The two Japanese IT giants are both working on methanol-based fuel cells which promise ten times the fuel to weight ratio of the best lithium-ion batteries found in PC portables.
NEC held out the prospect of laptop computers working for weeks in between recharging rather than the several hours, which the best systems offer today. Both Sony and NEC are developing improved versions of the fuel cell battery that exists today. By using fullerenes, a recently discovered form of Carbon, to create a dense mesh framework dotted with a catalyst, a more efficient fuel cell battery can be constructed.
This new approach promises to overcome problems with fuel cells, such as the need for a high temperature to function efficiently.

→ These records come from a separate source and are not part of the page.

(* ===== verification/SigHash.v ===== *)
(** * The hash a signature signs ([script/interpreter.cpp])

    [CTransactionSignatureSerializer] and [SignatureHash], for the original
    format and for the one of witnesses, and what a signature covers. *)
From S2P Require Import Prelude Bytes VoteScript Transaction Serialize HashFunctions Coins TxCheck Script Interpreter InterpreterProps CoinsDisk TxWire.

Definition fAnyoneCanPay (nHashType : Z) : bool := flag_set nHashType SIGHASH_ANYONECANPAY.
Definition fHashSingle (nHashType : Z) : bool := Z.land nHashType 0x1f =? SIGHASH_SINGLE.
Definition fHashNone (nHashType : Z) : bool := Z.land nHashType 0x1f =? SIGHASH_NONE.

(** ** The original format *)

(** The two loops of [SerializeScriptCode]; one round for each byte is enough. *)
Fixpoint count_separators (fuel : nat) (it : CScript) (nCodeSeparators : Z) : Z :=
  match fuel, GetOp it with
  | S fuel, (it, Some (opcode, _)) =>
    count_separators fuel it (if opcode =? OP_CODESEPARATOR then nCodeSeparators + 1 else nCodeSeparators)
  | _, _ => nCodeSeparators
  end.

Fixpoint write_code (fuel : nat) (itBegin it : CScript) (s : list Z) : list Z :=
  match fuel, GetOp it with
  | S fuel, (it, Some (opcode, _)) =>
    if opcode =? OP_CODESEPARATOR
    then write_code fuel it it (s ++ take (length itBegin - length it - 1) itBegin)
    else write_code fuel itBegin it s
  | _, (it, _) => if is_empty itBegin then s else s ++ between itBegin it
  end.

Definition SerializeScriptCode (scriptCode : CScript) : list Z :=
  let nCodeSeparators := count_separators (S (length scriptCode)) scriptCode 0 in
  WriteCompactSize (Z.of_nat (length scriptCode) - nCodeSeparators) ++
  write_code (S (length scriptCode)) scriptCode scriptCode [].

(** [None] is an access outside the vectors. *)
Definition SerializeInput (tx : WireTx) (scriptCode : CScript) (nIn : nat) (nHashType : Z) (nInput : nat) : option (list Z) :=
  let nInput := if fAnyoneCanPay nHashType then nIn else nInput in
  do i <- w_vin tx !! nInput;
  Some (outpoint_bytes (in_prevout i) ++
    (if negb (nInput =? nIn)%nat then WriteVector [] else SerializeScriptCode scriptCode) ++
    (if negb (nInput =? nIn)%nat && (fHashSingle nHashType || fHashNone nHashType)
     then le_bytes 4 0 else le_bytes 4 (in_nSequence i))).

Definition SerializeOutput (tx : WireTx) (nIn : nat) (nHashType : Z) (nOutput : nat) : option (list Z) :=
  if fHashSingle nHashType && negb (nOutput =? nIn)%nat then Some (ser_out null_out)
  else do o <- w_vout tx !! nOutput; Some (ser_out o).

Definition SignatureSerialize (tx : WireTx) (scriptCode : CScript) (nIn : nat) (nHashType : Z) : option (list Z) :=
  let nInputs := if fAnyoneCanPay nHashType then 1%nat else length (w_vin tx) in
  do ins <- mapM (SerializeInput tx scriptCode nIn nHashType) (seq 0 nInputs);
  let nOutputs := if fHashNone nHashType then 0%nat else if fHashSingle nHashType then S nIn else length (w_vout tx) in
  do outs <- mapM (SerializeOutput tx nIn nHashType) (seq 0 nOutputs);
  Some (le_bytes 4 (w_nVersion tx) ++ le_bytes 4 (w_nTime tx) ++
    WriteCompactSize (Z.of_nat nInputs) ++ concat ins ++ WriteCompactSize (Z.of_nat nOutputs) ++ concat outs ++
    le_bytes 4 (w_nLockTime tx) ++ WriteVector (w_strDZeel tx) ++
    (if flag_set (w_nVersion tx) TX_BLS_CT_FLAG then WriteVector (w_vchBalanceSig tx) else []) ++
    (if flag_set (w_nVersion tx) TX_BLS_INPUT_FLAG then WriteVector (w_vchTxSig tx) else [])).

(** ** The format of witnesses *)

Definition GetPrevoutHash (tx : WireTx) : uint256 :=
  HashWriter_GetHash (concat (map (fun i => outpoint_bytes (in_prevout i)) (w_vin tx))).
Definition GetSequenceHash (tx : WireTx) : uint256 :=
  HashWriter_GetHash (concat (map (fun i => le_bytes 4 (in_nSequence i)) (w_vin tx))).
Definition GetOutputsHash (tx : WireTx) : uint256 := HashWriter_GetHash (concat (map ser_out (w_vout tx))).

Record PrecomputedTransactionData := mkPrecomputed { pc_hashPrevouts : uint256; pc_hashSequence : uint256; pc_hashOutputs : uint256 }.

Definition PrecomputedTransactionData_new (tx : WireTx) : PrecomputedTransactionData :=
  mkPrecomputed (GetPrevoutHash tx) (GetSequenceHash tx) (GetOutputsHash tx).

(** The bytes that are hashed for a witness. *)
Definition witness_preimage (scriptCode : CScript) (tx : WireTx) (nIn : nat) (nHashType amount : Z)
    (cache : option PrecomputedTransactionData) : option (list Z) :=
  let all := negb (fHashSingle nHashType) && negb (fHashNone nHashType) in
  let hashPrevouts :=
    if negb (fAnyoneCanPay nHashType) then match cache with Some c => pc_hashPrevouts c | None => GetPrevoutHash tx end else 0 in
  let hashSequence :=
    if negb (fAnyoneCanPay nHashType) && all then match cache with Some c => pc_hashSequence c | None => GetSequenceHash tx end else 0 in
  let hashOutputs :=
    if all then match cache with Some c => pc_hashOutputs c | None => GetOutputsHash tx end
    else if fHashSingle nHashType then match w_vout tx !! nIn with Some o => HashWriter_GetHash (ser_out o) | None => 0 end
    else 0 in
  do i <- w_vin tx !! nIn;
  Some (le_bytes 4 (w_nVersion tx) ++ uint256_bytes hashPrevouts ++ uint256_bytes hashSequence ++
    outpoint_bytes (in_prevout i) ++ WriteVector scriptCode ++ le_bytes 8 amount ++ le_bytes 4 (in_nSequence i) ++
    uint256_bytes hashOutputs ++ le_bytes 4 (w_nLockTime tx) ++ le_bytes 4 nHashType).

Definition SignatureHash (scriptCode : CScript) (tx : WireTx) (nIn : nat) (nHashType amount : Z) (sigversion : SigVersion)
    (cache : option PrecomputedTransactionData) : option uint256 :=
  match sigversion with
  | SIGVERSION_WITNESS_V0 => HashWriter_GetHash <$> witness_preimage scriptCode tx nIn nHashType amount cache
  | SIGVERSION_BASE =>
    if (length (w_vin tx) <=? nIn)%nat then Some 1
    else if fHashSingle nHashType && (length (w_vout tx) <=? nIn)%nat then Some 1
    else do l <- SignatureSerialize tx scriptCode nIn nHashType; Some (HashWriter_GetHash (l ++ le_bytes 4 nHashType))
  end.

(** ** The script without its separators *)

(** Every instruction of the script can be read. *)
Fixpoint well_formed (fuel : nat) (s : CScript) : bool :=
  match s, fuel with
  | [], _ => true
  | _, S fuel => match GetOp s with (s, Some _) => well_formed fuel s | (_, None) => false end
  | _, O => false
  end.

Fixpoint without_separators (fuel : nat) (s : CScript) : CScript :=
  match s, fuel with
  | _ :: _, S fuel =>
    match GetOp s with
    | (s', Some (opcode, _)) => (if opcode =? OP_CODESEPARATOR then [] else between s s') ++ without_separators fuel s'
    | (_, None) => []
    end
  | _, _ => []
  end.

Definition script_ok (s : CScript) : Prop := well_formed (length s) s = true /\ Z.of_nat (length s) <= MAX_SIZE.
Definition signed_code (s : CScript) : CScript := without_separators (length s) s.

Lemma GetOp_suffix pc pc' r : GetOp pc = (pc', Some r) -> pc = between pc pc' ++ pc'.
Proof.
  intros H. assert (exists l, pc = l ++ pc') as [l ->]; [|unfold between; rewrite length_app, Nat.add_sub, take_app_length; done].
  revert H. destruct pc as [|o pc]; cbn [GetOp]; [done|]. destruct (o <=? OP_PUSHDATA4); [|intros [= <- _]; by exists [o]].
  unfold push_size. destruct (o <? OP_PUSHDATA1).
  - destruct (_ <? _); [done|]. intros [= <- _]. exists (o :: take (Z.to_nat o) pc). cbn. by rewrite take_drop.
  - set (n := if o =? OP_PUSHDATA1 then _ else _). destruct (length pc <? n)%nat; [done|]. destruct (_ <? _); [done|].
    intros [= <- _]. set (m := Z.to_nat _). exists (o :: take n pc ++ take m (drop n pc)). cbn. by rewrite <- app_assoc, !take_drop.
Qed.

(** A separator is one byte. *)
Lemma GetOp_separator pc pc' data : GetOp pc = (pc', Some (OP_CODESEPARATOR, data)) -> pc = OP_CODESEPARATOR :: pc'.
Proof.
  destruct pc as [|o pc]; cbn [GetOp]; [done|]. destruct (o <=? OP_PUSHDATA4) eqn:E; [|by intros [= <- <- _]].
  apply Z.leb_le in E. destruct (push_size o pc) as [[n pc0]|]; [|done]. destruct (_ <? _); [done|].
  intros [= _ E' _]. unfold OP_CODESEPARATOR, OP_PUSHDATA4 in *. lia.
Qed.

Lemma between_app (l r : CScript) : between (l ++ r) r = l.
Proof. unfold between. by rewrite length_app, Nat.add_sub, take_app_length. Qed.

(** The loops, with [done_] the part of the script behind the last separator. *)
Lemma separators_spec fuel k it done_ s n :
  (length it <= k)%nat -> (length it < fuel)%nat -> well_formed k it = true ->
  write_code fuel (done_ ++ it) it s = s ++ done_ ++ without_separators k it /\
  count_separators fuel it n = n + Z.of_nat (length it) - Z.of_nat (length (without_separators k it)).
Proof.
  revert k it done_ s n; induction fuel as [|fuel IH]; intros k it done_ s n Hk Hf Hw; [lia|]. cbn [write_code count_separators].
  destruct it as [|o it].
  { assert (without_separators k [] = []) as -> by (by destruct k). cbn [GetOp length]. rewrite !app_nil_r. split; [|lia].
    destruct done_ as [|x done_]; cbn [is_empty]; [by rewrite app_nil_r|]. f_equal.
    rewrite <- (app_nil_r (x :: done_)) at 1. apply between_app. }
  destruct k as [|k]; [cbn in Hk; lia|]. cbn [well_formed without_separators] in *.
  destruct (GetOp (o :: it)) as [it' [[opcode data]|]] eqn:E; [|done].
  pose proof (GetOp_shorter _ _ _ E) as Hlt. pose proof (GetOp_suffix _ _ _ E) as Hs.
  destruct (Z.eqb_spec opcode OP_CODESEPARATOR) as [->|Hne].
  - apply GetOp_separator in E as E'. destruct (IH k it' [] (s ++ done_) (n + 1) ltac:(lia) ltac:(lia) Hw) as [H1 H2].
    cbn [app] in H1 |- *. rewrite E'. split.
    + assert (take (length (done_ ++ OP_CODESEPARATOR :: it') - length it' - 1) (done_ ++ OP_CODESEPARATOR :: it') = done_) as ->.
      { rewrite length_app. cbn [length]. replace (_ - _ - _)%nat with (length done_) by lia. apply take_app_length. }
      by rewrite H1, <- app_assoc.
    + rewrite H2. cbn [length]. lia.
  - destruct (IH k it' (done_ ++ between (o :: it) it') s n ltac:(lia) ltac:(lia) Hw) as [H1 H2]. split.
    + rewrite Hs at 1. rewrite app_assoc, H1. by rewrite <- app_assoc.
    + rewrite H2, length_app. rewrite Hs at 1. rewrite length_app. lia.
Qed.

Unlike today's toxic batteries, methanol fuel cells are ecologically friendly: the methanol breaks down into water and carbon dioxide as it produces electricity. Methanol is cheap and easy to produce.
However, methanol-based batteries may take a bit of getting used to. For a start when they run down you can't simply recharge them. Instead you have to inject them with fresh supplies of methanol to charge them up.
It is not clear how readily computer owners will take to carrying around devices like cigarette lighter refillers to top up their portable's batteries.